Ankle Ligament Reconstruction (Broström Procedure)
Dr. Gary Feldman, DPM, performs the Broström-Gould procedure for chronic lateral ankle instability, with arthroscopic-assisted techniques available to address concurrent intra-articular pathology at the same sitting.
What is ankle ligament reconstruction (broström procedure)?
The Broström procedure is surgery to repair the stretched or torn lateral ankle ligaments (ATFL and CFL) that cause chronic ankle instability — the feeling that the ankle 'gives way' repeatedly. The surgeon tightens and reattaches the ligaments to their original bone insertions, restoring mechanical stability and eliminating recurrent sprains.
Why this approach — at MOS
Chronic lateral ankle instability is diagnosed too often without objective stress testing, and undertreated too often without a genuine trial of targeted rehabilitation. Before I recommend surgery, I confirm the diagnosis with standing AP and mortise X-rays, stress X-rays under fluoroscopy to measure talar tilt and anterior drawer, and usually MRI to assess ligament quality and identify any intra-articular pathology that would change the surgical plan.
I perform the Broström-Gould procedure as the standard technique because it is anatomic and uses the patient's own tissue. For patients with prior failed repairs or insufficient tissue, I discuss allograft-augmented reconstruction options. Arthroscopic-assisted Broström techniques are available and offer the advantage of a smaller incision and the ability to address intra-articular pathology simultaneously through the arthroscope.
Intraoperatively, I tension the repair with the ankle in slight dorsiflexion and neutral rotation — over-tightening the repair causes a stiff, uncomfortable ankle, while under-tightening risks residual instability.

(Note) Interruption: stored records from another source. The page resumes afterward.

Definition kStrideExtensionTable2 : list Z := [
  0x00000000; 0x678efd01; 0xcf1dfa02; 0xa8930703; 0x9bd782f5; 0xfc597ff4; 0x54ca78f7; 0x334485f6;
  0x3243731b; 0x55cd8e1a; 0xfd5e8919; 0x9ad07418; 0xa994f1ee; 0xce1a0cef; 0x66890bec; 0x0107f6ed;
  0x6486e636; 0x03081b37; 0xab9b1c34; 0xcc15e135; 0xff5164c3; 0x98df99c2; 0x304c9ec1; 0x57c263c0;
  0x56c5952d; 0x314b682c; 0x99d86f2f; 0xfe56922e; 0xcd1217d8; 0xaa9cead9; 0x020fedda; 0x658110db;
  0xc90dcc6c; 0xae83316d; 0x0610366e; 0x619ecb6f; 0x52da4e99; 0x3554b398; 0x9dc7b49b; 0xfa49499a;
  0xfb4ebf77; 0x9cc04276; 0x34534575; 0x53ddb874; 0x60993d82; 0x0717c083; 0xaf84c780; 0xc80a3a81;
  0xad8b2a5a; 0xca05d75b; 0x6296d058; 0x05182d59; 0x365ca8af; 0x51d255ae; 0xf94152ad; 0x9ecfafac;
  0x9fc85941; 0xf846a440; 0x50d5a343; 0x375b5e42; 0x041fdbb4; 0x639126b5; 0xcb0221b6; 0xac8cdcb7;
  0x97f7ee29; 0xf0791328; 0x58ea142b; 0x3f64e92a; 0x0c206cdc; 0x6bae91dd; 0xc33d96de; 0xa4b36bdf;
  0xa5b49d32; 0xc23a6033; 0x6aa96730; 0x0d279a31; 0x3e631fc7; 0x59ede2c6; 0xf17ee5c5; 0x96f018c4;
  0xf371081f; 0x94fff51e; 0x3c6cf21d; 0x5be20f1c; 0x68a68aea; 0x0f2877eb; 0xa7bb70e8; 0xc0358de9;
  0xc1327b04; 0xa6bc8605; 0x0e2f8106; 0x69a17c07; 0x5ae5f9f1; 0x3d6b04f0; 0x95f803f3; 0xf276fef2;
  0x5efa2245; 0x3974df44; 0x91e7d847; 0xf6692546; 0xc52da0b0; 0xa2a35db1; 0x0a305ab2; 0x6dbea7b3;
  0x6cb9515e; 0x0b37ac5f; 0xa3a4ab5c; 0xc42a565d; 0xf76ed3ab; 0x90e02eaa; 0x387329a9; 0x5ffdd4a8;
  0x3a7cc473; 0x5df23972; 0xf5613e71; 0x92efc370; 0xa1ab4686; 0xc625bb87; 0x6eb6bc84; 0x09384185;
  0x083fb768; 0x6fb14a69; 0xc7224d6a; 0xa0acb06b; 0x93e8359d; 0xf466c89c; 0x5cf5cf9f; 0x3b7b329e;
  0x2a03aaa3; 0x4d8d57a2; 0xe51e50a1; 0x8290ada0; 0xb1d42856; 0xd65ad557; 0x7ec9d254; 0x19472f55;
  0x1840d9b8; 0x7fce24b9; 0xd75d23ba; 0xb0d3debb; 0x83975b4d; 0xe419a64c; 0x4c8aa14f; 0x2b045c4e;
  0x4e854c95; 0x290bb194; 0x8198b697; 0xe6164b96; 0xd552ce60; 0xb2dc3361; 0x1a4f3462; 0x7dc1c963;
  0x7cc63f8e; 0x1b48c28f; 0xb3dbc58c; 0xd455388d; 0xe711bd7b; 0x809f407a; 0x280c4779; 0x4f82ba78;
  0xe30e66cf; 0x84809bce; 0x2c139ccd; 0x4b9d61cc; 0x78d9e43a; 0x1f57193b; 0xb7c41e38; 0xd04ae339;
  0xd14d15d4; 0xb6c3e8d5; 0x1e50efd6; 0x79de12d7; 0x4a9a9721; 0x2d146a20; 0x85876d23; 0xe2099022;
  0x878880f9; 0xe0067df8; 0x48957afb; 0x2f1b87fa; 0x1c5f020c; 0x7bd1ff0d; 0xd342f80e; 0xb4cc050f;
  0xb5cbf3e2; 0xd2450ee3; 0x7ad609e0; 0x1d58f4e1; 0x2e1c7117; 0x49928c16; 0xe1018b15; 0x868f7614;
  0xbdf4448a; 0xda7ab98b; 0x72e9be88; 0x15674389; 0x2623c67f; 0x41ad3b7e; 0xe93e3c7d; 0x8eb0c17c;
  0x8fb73791; 0xe839ca90; 0x40aacd93; 0x27243092; 0x1460b564; 0x73ee4865; 0xdb7d4f66; 0xbcf3b267;
  0xd972a2bc; 0xbefc5fbd; 0x166f58be; 0x71e1a5bf; 0x42a52049; 0x252bdd48; 0x8db8da4b; 0xea36274a;
  0xeb31d1a7; 0x8cbf2ca6; 0x242c2ba5; 0x43a2d6a4; 0x70e65352; 0x1768ae53; 0xbffba950; 0xd8755451;
  0x74f988e6; 0x137775e7; 0xbbe472e4; 0xdc6a8fe5; 0xef2e0a13; 0x88a0f712; 0x2033f011; 0x47bd0d10;
  0x46bafbfd; 0x213406fc; 0x89a701ff; 0xee29fcfe; 0xdd6d7908; 0xbae38409; 0x1270830a; 0x75fe7e0b;
  0x107f6ed0; 0x77f193d1; 0xdf6294d2; 0xb8ec69d3; 0x8ba8ec25; 0xec261124; 0x44b51627; 0x233beb26;
  0x223c1dcb; 0x45b2e0ca; 0xed21e7c9; 0x8aaf1ac8; 0xb9eb9f3e; 0xde65623f; 0x76f6653c; 0x1178983d].

Definition kStrideExtensionTable3 : list Z := [
  0x00000000; 0xf20c0dfe; 0xe1f46d0d; 0x13f860f3; 0xc604aceb; 0x3408a115; 0x27f0c1e6; 0xd5fccc18;
  0x89e52f27; 0x7be922d9; 0x6811422a; 0x9a1d4fd4; 0x4fe183cc; 0xbded8e32; 0xae15eec1; 0x5c19e33f;
  0x162628bf; 0xe42a2541; 0xf7d245b2; 0x05de484c; 0xd0228454; 0x222e89aa; 0x31d6e959; 0xc3dae4a7;
  0x9fc30798; 0x6dcf0a66; 0x7e376a95; 0x8c3b676b; 0x59c7ab73; 0xabcba68d; 0xb833c67e; 0x4a3fcb80;
  0x2c4c517e; 0xde405c80; 0xcdb83c73; 0x3fb4318d; 0xea48fd95; 0x1844f06b; 0x0bbc9098; 0xf9b09d66;
  0xa5a97e59; 0x57a573a7; 0x445d1354; 0xb6511eaa; 0x63add2b2; 0x91a1df4c; 0x8259bfbf; 0x7055b241;
  0x3a6a79c1; 0xc866743f; 0xdb9e14cc; 0x29921932; 0xfc6ed52a; 0x0e62d8d4; 0x1d9ab827; 0xef96b5d9;
  0xb38f56e6; 0x41835b18; 0x527b3beb; 0xa0773615; 0x758bfa0d; 0x8787f7f3; 0x947f9700; 0x66739afe;
  0x5898a2fc; 0xaa94af02; 0xb96ccff1; 0x4b60c20f; 0x9e9c0e17; 0x6c9003e9; 0x7f68631a; 0x8d646ee4;
  0xd17d8ddb; 0x23718025; 0x3089e0d6; 0xc285ed28; 0x17792130; 0xe5752cce; 0xf68d4c3d; 0x048141c3;
  0x4ebe8a43; 0xbcb287bd; 0xaf4ae74e; 0x5d46eab0; 0x88ba26a8; 0x7ab62b56; 0x694e4ba5; 0x9b42465b;
  0xc75ba564; 0x3557a89a; 0x26afc869; 0xd4a3c597; 0x015f098f; 0xf3530471; 0xe0ab6482; 0x12a7697c;
  0x74d4f382; 0x86d8fe7c; 0x95209e8f; 0x672c9371; 0xb2d05f69; 0x40dc5297; 0x53243264; 0xa1283f9a;
  0xfd31dca5; 0x0f3dd15b; 0x1cc5b1a8; 0xeec9bc56; 0x3b35704e; 0xc9397db0; 0xdac11d43; 0x28cd10bd;
  0x62f2db3d; 0x90fed6c3; 0x8306b630; 0x710abbce; 0xa4f677d6; 0x56fa7a28; 0x45021adb; 0xb70e1725;
  0xeb17f41a; 0x191bf9e4; 0x0ae39917; 0xf8ef94e9; 0x2d1358f1; 0xdf1f550f; 0xcce735fc; 0x3eeb3802;
  0xb13145f8; 0x433d4806; 0x50c528f5; 0xa2c9250b; 0x7735e913; 0x8539e4ed; 0x96c1841e; 0x64cd89e0;
  0x38d46adf; 0xcad86721; 0xd92007d2; 0x2b2c0a2c; 0xfed0c634; 0x0cdccbca; 0x1f24ab39; 0xed28a6c7;
  0xa7176d47; 0x551b60b9; 0x46e3004a; 0xb4ef0db4; 0x6113c1ac; 0x931fcc52; 0x80e7aca1; 0x72eba15f;
  0x2ef24260; 0xdcfe4f9e; 0xcf062f6d; 0x3d0a2293; 0xe8f6ee8b; 0x1afae375; 0x09028386; 0xfb0e8e78;
  0x9d7d1486; 0x6f711978; 0x7c89798b; 0x8e857475; 0x5b79b86d; 0xa975b593; 0xba8dd560; 0x4881d89e;
  0x14983ba1; 0xe694365f; 0xf56c56ac; 0x07605b52; 0xd29c974a; 0x20909ab4; 0x3368fa47; 0xc164f7b9;
  0x8b5b3c39; 0x795731c7; 0x6aaf5134; 0x98a35cca; 0x4d5f90d2; 0xbf539d2c; 0xacabfddf; 0x5ea7f021;
  0x02be131e; 0xf0b21ee0; 0xe34a7e13; 0x114673ed; 0xc4babff5; 0x36b6b20b; 0x254ed2f8; 0xd742df06;
  0xe9a9e704; 0x1ba5eafa; 0x085d8a09; 0xfa5187f7; 0x2fad4bef; 0xdda14611; 0xce5926e2; 0x3c552b1c;
  0x604cc823; 0x9240c5dd; 0x81b8a52e; 0x73b4a8d0; 0xa64864c8; 0x54446936; 0x47bc09c5; 0xb5b0043b;
  0xff8fcfbb; 0x0d83c245; 0x1e7ba2b6; 0xec77af48; 0x398b6350; 0xcb876eae; 0xd87f0e5d; 0x2a7303a3;
  0x766ae09c; 0x8466ed62; 0x979e8d91; 0x6592806f; 0xb06e4c77; 0x42624189; 0x519a217a; 0xa3962c84;
  0xc5e5b67a; 0x37e9bb84; 0x2411db77; 0xd61dd689; 0x03e11a91; 0xf1ed176f; 0xe215779c; 0x10197a62;
  0x4c00995d; 0xbe0c94a3; 0xadf4f450; 0x5ff8f9ae; 0x8a0435b6; 0x78083848; 0x6bf058bb; 0x99fc5545;
  0xd3c39ec5; 0x21cf933b; 0x3237f3c8; 0xc03bfe36; 0x15c7322e; 0xe7cb3fd0; 0xf4335f23; 0x063f52dd;
  0x5a26b1e2; 0xa82abc1c; 0xbbd2dcef; 0x49ded111; 0x9c221d09; 0x6e2e10f7; 0x7dd67004; 0x8fda7dfa].

Definition kCRC32Xor : Z := 0xffffffff.

(** Table access with an index in [0, 255]. *)
Definition tbl (t : list Z) (i : Z) : Z := nth (Z.to_nat i) t 0.

(** ** The portable [Extend] *)

(** [STEP1] *)
Definition STEP1 (l : Z) (b : byte) : Z :=
  let c := Z.lxor (Z.land l 0xff) (b2z b) in
  Z.lxor (tbl kByteExtensionTable c) (Z.shiftr l 8).

(** [STEP4(s)], with the word already read. *)
Definition STEP4 (crc w : Z) : Z :=
  Z.lxor (Z.lxor (Z.lxor (Z.lxor w (tbl kStrideExtensionTable3 (Z.land crc 0xff)))
    (tbl kStrideExtensionTable2 (Z.land (Z.shiftr crc 8) 0xff)))
    (tbl kStrideExtensionTable1 (Z.land (Z.shiftr crc 16) 0xff)))
    (tbl kStrideExtensionTable0 (Z.shiftr crc 24)).

(** [STEP4W(w)] *)
Definition byte_shift (w : Z) : Z :=
  Z.lxor (Z.shiftr w 8) (tbl kByteExtensionTable (Z.land w 0xff)).
Definition STEP4W (l w : Z) : Z := Nat.iter 4 byte_shift (Z.lxor w l).

Definition ReadUint32LE (p : str) (i : nat) : Z := DecodeFixed32 (drop (i * 4) p).

Definition strides : Type := Z * Z * Z * Z.

(** One 16-byte swath. *)
Definition STEP16 (s : strides) (p : str) : strides :=
  let '(crc0, crc1, crc2, crc3) := s in
  (STEP4 crc0 (ReadUint32LE p 0), STEP4 crc1 (ReadUint32LE p 1),
   STEP4 crc2 (ReadUint32LE p 2), STEP4 crc3 (ReadUint32LE p 3)).

(** [while ((e - p) >= 16) STEP16]: at most one iteration per byte. *)
Fixpoint swath_loop (fuel : nat) (s : strides) (p : str) : strides * str :=
  match fuel with
  | O => (s, p)
  | S f => if (16 <=? length p)%nat then swath_loop f (STEP16 s p) (drop 16 p) else (s, p)
  end.

(** [while ((e - p) >= 4)]: one word into the first stride, then rotate. *)
Fixpoint word_loop (fuel : nat) (s : strides) (p : str) : strides * str :=
  match fuel with
  | O => (s, p)
  | S f =>
      if (4 <=? length p)%nat then
        let '(crc0, crc1, crc2, crc3) := s in
        word_loop f (crc1, crc2, crc3, STEP4 crc0 (ReadUint32LE p 0)) (drop 4 p)
      else (s, p)
  end.

Definition combine (s : strides) : Z :=
  let '(crc0, crc1, crc2, crc3) := s in
  STEP4W (STEP4W (STEP4W (STEP4W 0 crc0) crc1) crc2) crc3.

(** [Extend(crc, data, n)]; [align] is the number of bytes from [data] to the next
    four-byte boundary, zero to three. *)
Definition Extend_portable (align : nat) (crc : Z) (data : str) : Z :=
  let l := Z.lxor crc kCRC32Xor in
  let '(l, p) :=
    if (align <=? length data)%nat
    then (foldl STEP1 l (take align data), drop align data) else (l, data) in
  let '(l, p) :=
    if (16 <=? length p)%nat then
      let s := (Z.lxor (ReadUint32LE p 0) l, ReadUint32LE p 1,
                ReadUint32LE p 2, ReadUint32LE p 3) in
      let p := drop 16 p in
      let '(s, p) := swath_loop (length p) s p in
      let '(s, p) := word_loop (length p) s p in
      (combine s, p)
    else (l, p) in
  Z.lxor (foldl STEP1 l p) kCRC32Xor.

(** [port::AcceleratedCRC32C] of a build without the crc32c library. *)
Definition AcceleratedCRC32C (crc : Z) (data : str) : Z := 0.

Definition CanAccelerateCRC32C : bool :=
  AcceleratedCRC32C 0 ($"TestCRCBuffer") =? 0xdcbc59fa.

Definition Extend (align : nat) (crc : Z) (data : str) : Z :=
  if CanAccelerateCRC32C then AcceleratedCRC32C crc data
  else Extend_portable align crc data.

Definition Value (align : nat) (data : str) : Z := Extend align 0 data.

(** ** util/crc32c.h: masking *)

Definition kMaskDelta : Z := 0xa282ead8.

Definition Mask (crc : Z) : Z :=
  u32 (Z.lor (Z.shiftr crc 15) (u32 (Z.shiftl crc 17)) + kMaskDelta).

Definition Unmask (masked_crc : Z) : Z :=
  let rot := u32 (masked_crc - kMaskDelta) in
  Z.lor (Z.shiftr rot 17) (u32 (Z.shiftl rot 15)).

(** ** The reference: one bit at a time *)

Definition crc_poly : Z := 0x82f63b78.
Definition crc_bit (l : Z) : Z := Z.lxor (Z.shiftr l 1) (if Z.odd l then crc_poly else 0).

(** [n] zero bytes. *)
Definition adv (n : nat) (l : Z) : Z := Nat.iter (8 * n) crc_bit l.

Definition crc_byte (l : Z) (b : byte) : Z := adv 1 (Z.lxor l (b2z b)).

Definition crc32c (crc : Z) (data : str) : Z :=
  Z.lxor (foldl crc_byte (Z.lxor crc kCRC32Xor) data) kCRC32Xor.

(** *** Linearity *)

(** Equality of two exclusive-ors of the same operands. *)
Ltac xor_solve :=
  apply Z.bits_inj'; let n := fresh in intros n _; rewrite ?Z.lxor_spec;
  repeat match goal with |- context [Z.testbit ?x n] => generalize (Z.testbit x n); intro end;
  repeat match goal with b : bool |- _ => destruct b; clear b end; reflexivity.

Lemma crc_bit_lxor a b : crc_bit (Z.lxor a b) = Z.lxor (crc_bit a) (crc_bit b).
Proof.
  unfold crc_bit. rewrite Z.shiftr_lxor.
  assert (Z.odd (Z.lxor a b) = xorb (Z.odd a) (Z.odd b)) as ->.
  { rewrite <- !Z.bit0_odd. apply Z.lxor_spec. }
  apply Z.bits_inj'. intros n _. rewrite !Z.lxor_spec.
  destruct (Z.odd a), (Z.odd b); simpl; rewrite ?Z.bits_0;
    destruct (Z.testbit (Z.shiftr a 1) n), (Z.testbit (Z.shiftr b 1) n), (Z.testbit crc_poly n); done.
Qed.

Lemma adv_lxor n a b : adv n (Z.lxor a b) = Z.lxor (adv n a) (adv n b).
Proof. unfold adv. induction (8 * n)%nat as [|k IH]; simpl; [done|]. by rewrite IH, crc_bit_lxor. Qed.

Lemma adv_add n m l : adv (n + m) l = adv n (adv m l).
Proof. unfold adv. rewrite Nat.mul_add_distr_l. apply Nat.iter_add. Qed.

Lemma adv_0 n : adv n 0 = 0.
Proof. unfold adv. induction (8 * n)%nat as [|k IH]; simpl; [done|]. by rewrite IH. Qed.

Lemma crc_bit_shiftl x : crc_bit (Z.shiftl x 1) = x.
Proof.
  unfold crc_bit. rewrite Z.shiftl_mul_pow2, Z.shiftr_div_pow2 by lia.
  change (2 ^ 1) with 2. rewrite Z.odd_mul. cbn [Z.odd]. rewrite andb_false_r, Z.lxor_0_r.
  apply Z.div_mul. lia.
Qed.

(** Eight steps undo a shift by a byte. *)
Lemma adv_shiftl x k : 0 <= k -> adv 1 (Z.shiftl x (k + 8)) = Z.shiftl x k.
Proof.
  intros Hk. unfold adv.
  assert (forall n : nat, Nat.iter n crc_bit (Z.shiftl x (k + Z.of_nat n)) = Z.shiftl x k) as H.
  { induction n as [|n IH]; [by rewrite Z.add_0_r|].
    rewrite Nat.iter_succ_r. replace (k + Z.of_nat (S n)) with ((k + Z.of_nat n) + 1) by lia.
    rewrite <- Z.shiftl_shiftl, crc_bit_shiftl by lia. exact IH. }
  apply (H 8%nat).
Qed.

Lemma lxor_range w a b : 0 <= w -> 0 <= a < 2 ^ w -> 0 <= b < 2 ^ w -> 0 <= Z.lxor a b < 2 ^ w.
Proof.
  intros Hw Ha Hb. assert (Z.lxor a b = wrap w (Z.lxor a b)) as ->; [|by apply wrap_range].
  apply Z.bits_inj'. intros n Hn. unfold wrap. destruct (decide (n < w)).
  - by rewrite Z.mod_pow2_bits_low by lia.
  - rewrite Z.mod_pow2_bits_high, Z.lxor_spec by lia.
    rewrite <- (Z.mod_small a (2 ^ w)), <- (Z.mod_small b (2 ^ w)) by done.
    by rewrite !Z.mod_pow2_bits_high by lia.
Qed.

Lemma crc_bit_range l : 0 <= l < 2 ^ 32 -> 0 <= crc_bit l < 2 ^ 32.
Proof.
  intros Hl. unfold crc_bit. apply lxor_range; [lia| |by destruct (Z.odd l)].
  rewrite Z.shiftr_div_pow2 by lia. change (2 ^ 1) with 2. lia_div.
Qed.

The goal is restoration of normal biomechanics, not maximum tightness. The Gould modification is always performed; the data supporting its additional stability in active patients is compelling.
Patients in the Germantown and broader Montgomery County area often present after having had two or three "bad" ankle sprains and being told to "just use a brace." When ligamentous stability cannot be restored non-operatively, the Broström procedure reliably returns patients to sport and prevents the progressive cartilage damage that chronic instability produces over time.
Who is a candidate?
Indications
- Chronic lateral ankle instability (≥3 recurrent sprains or persistent giving-way sensation over more than 6 months)
- Positive anterior drawer test and/or talar tilt test on examination
- Stress X-rays showing excessive talar tilt or anterior drawer compared to the contralateral ankle
- MRI or ultrasound confirming ATFL laxity/elongation or complete tear
- Failure of 3–6 months of supervised physical therapy targeting peroneal muscle strengthening and proprioception
- Athletes requiring reliable ankle stability to return to competitive sport
Contraindications
- Generalized ligamentous laxity (e.g., Ehlers-Danlos syndrome) — native tissue may be insufficient; allograft augmentation or alternative reconstruction techniques required
- Significant cavovarus foot deformity — the underlying foot alignment must be corrected simultaneously or the repair will fail
- Active local infection or open wound
- Prior failed Broström where ligament tissue is insufficient — revision reconstruction with allograft or tenodesis procedures may be needed
- Incomplete trial of conservative physical therapy and bracing
Conservative Treatment First
Chronic ankle instability should be treated non-operatively before surgery is recommended. The peroneal muscles are the dynamic stabilizers of the lateral ankle — strengthening them through physical therapy can compensate for stretched ligaments in many patients. A structured program of peroneal strengthening, proprioception training (balance board, perturbation training), and ankle bracing can provide adequate functional stability for daily activities and recreational sports.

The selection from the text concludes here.